Citra tubuh adalah kumpulan dari sikap individu yang disadari dan tidak disadari terhadap tubuhnya, termasuk persepsi masa lalu dan sekarang, serta perasaan tentang struktur, bentuk, dan fungsi tubuh. Gangguan citra tubuh adalah perasaan tidak puas terhadap perubahan struktur, bentuk, dan fungsi tubuh karena tidak sesuai dengan yang diinginkan (Keliat, 2011).
      B. Saran
Semoga makalah ini dapat bermanfaat dan dapat bersifat membangun bagi pembaca pada umumnya. Dan penulis juga menyadari makalah ini masih jauh dari sempurna, oleh karena itu saran dan kritik yang membangun sangat dibutuhkan untuk menyempurnakan makalah ini.
DAFTAR PUSTAKA

Azizah, Lilik.M. 2011. Keperawatan Jiwa Aplikasi Praktek Klinik. Yogyakarta : Graha Ilmu.
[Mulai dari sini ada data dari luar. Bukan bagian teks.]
Definition set_queue (f : list QRow -> list QRow) (d : DB) : DB :=
  mkDB (f (t_queue d)) (t_completions d) (t_savings d) (t_budgets d) (t_overflows d) (t_kv d) (t_shadow d) (t_timeouts d) (t_maintenance d) (t_maint_seq d) (t_cache_stats d).
Definition set_completions (f : list CRow -> list CRow) (d : DB) : DB :=
  mkDB (t_queue d) (f (t_completions d)) (t_savings d) (t_budgets d) (t_overflows d) (t_kv d) (t_shadow d) (t_timeouts d) (t_maintenance d) (t_maint_seq d) (t_cache_stats d).
Definition set_savings (s : dict (string * Z) (Z * Z)) (d : DB) : DB :=
  mkDB (t_queue d) (t_completions d) s (t_budgets d) (t_overflows d) (t_kv d) (t_shadow d) (t_timeouts d) (t_maintenance d) (t_maint_seq d) (t_cache_stats d).
Definition set_budgets (f : list BRow -> list BRow) (d : DB) : DB :=
  mkDB (t_queue d) (t_completions d) (t_savings d) (f (t_budgets d)) (t_overflows d) (t_kv d) (t_shadow d) (t_timeouts d) (t_maintenance d) (t_maint_seq d) (t_cache_stats d).
Definition set_overflows (o : dict (string * string) ORow) (d : DB) : DB :=
  mkDB (t_queue d) (t_completions d) (t_savings d) (t_budgets d) o (t_kv d) (t_shadow d) (t_timeouts d) (t_maintenance d) (t_maint_seq d) (t_cache_stats d).
Definition set_kv (k : dict string string) (d : DB) : DB :=
  mkDB (t_queue d) (t_completions d) (t_savings d) (t_budgets d) (t_overflows d) k (t_shadow d) (t_timeouts d) (t_maintenance d) (t_maint_seq d) (t_cache_stats d).
Definition set_shadow (f : list SRow -> list SRow) (d : DB) : DB :=
  mkDB (t_queue d) (t_completions d) (t_savings d) (t_budgets d) (t_overflows d) (t_kv d) (f (t_shadow d)) (t_timeouts d) (t_maintenance d) (t_maint_seq d) (t_cache_stats d).
Definition set_timeouts (f : list TRow -> list TRow) (d : DB) : DB :=
  mkDB (t_queue d) (t_completions d) (t_savings d) (t_budgets d) (t_overflows d) (t_kv d) (t_shadow d) (f (t_timeouts d)) (t_maintenance d) (t_maint_seq d) (t_cache_stats d).
Definition set_maintenance (f : list MRow -> list MRow) (seq : Z) (d : DB) : DB :=
  mkDB (t_queue d) (t_completions d) (t_savings d) (t_budgets d) (t_overflows d) (t_kv d) (t_shadow d) (t_timeouts d) (f (t_maintenance d)) seq (t_cache_stats d).
Definition set_cache_stats (f : list KRow -> list KRow) (d : DB) : DB :=
  mkDB (t_queue d) (t_completions d) (t_savings d) (t_budgets d) (t_overflows d) (t_kv d) (t_shadow d) (t_timeouts d) (t_maintenance d) (t_maint_seq d) (f (t_cache_stats d)).

Definition dispatch_row (r : QRow) : QRow :=
  mkQRow (q_request_id r) (q_agent_id r) (q_endpoint r) (q_priority r) (q_call_site r) (q_payload_type r)
    (q_payload_json r) Dispatched (q_enqueued_at r) (q_timeout_deadline r) (q_estimated_cost r) (q_session_id r)
    (q_turn_id r) (q_stream r) (q_enqueued_wall r) (q_timeout_s r) (q_caller_id r).

(** Whether a completion row may be pruned: old enough, and its bucket is in
    the rollup. *)
Definition prunable (savings : dict (string * Z) (Z * Z)) (cutoff : Q) (r : CRow) : bool :=
  (Qltb (c_completed_at r) cutoff && dmem savings (row_bucket r))%bool.

Definition null_payload (cutoff : Q) (r : CRow) : CRow :=
  if Qltb (c_completed_at r) cutoff
  then mkCRow (c_request_id r) (c_agent_id r) (c_endpoint r) (c_call_site r) (c_priority r) (c_input_tokens r)
         (c_output_tokens r) (c_cached_tokens r) (c_duration_s r) (c_queue_wait_ms r) (c_status r) (c_completed_at r) None None
         (c_session_id r) (c_turn_id r) (c_caller_id r) (c_finish_reason r) (c_kind r) (c_key_id r) (c_no_store r)
         (c_content_meta r)
  else r.

(** An open window of the endpoint is given an end. *)
Definition close_window (endpoint : string) (ended_at : Q) (m : MRow) : MRow :=
  if (String.eqb (m_endpoint m) endpoint && bool_decide (m_ended_at m = None))%bool
  then mkMRow (m_id m) (m_endpoint m) (m_started_at m) (Some ended_at) (m_reason m) (m_operator m) (m_source m)
  else m.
Depkes RI. 1993, Pedoman Penggolongan Diagnostik Gangguan Jiwa di Indonesia. III Depkes RI.
Doenges. M. 2006. Rencana Asuhan Keperawatan Psikiatri, Edisi 3. Jakarta: EGC.
Hawan. D. 2004. Manajemen Stress, cemas dan depresi. Jakarta : Gaya Baru.
Keliat,.B.A. 2009. Model Praktik Keperawatan Profesional Jiwa. Jakarta : EGC.
Sujono. 2009. Asuhan Keperawatan Jiwa. Yogyakarta : Graha Ilmu.
Videbeck, Shela. 2008. Buku Ajar Keperawatan Jiwa. Jakarta : EGC.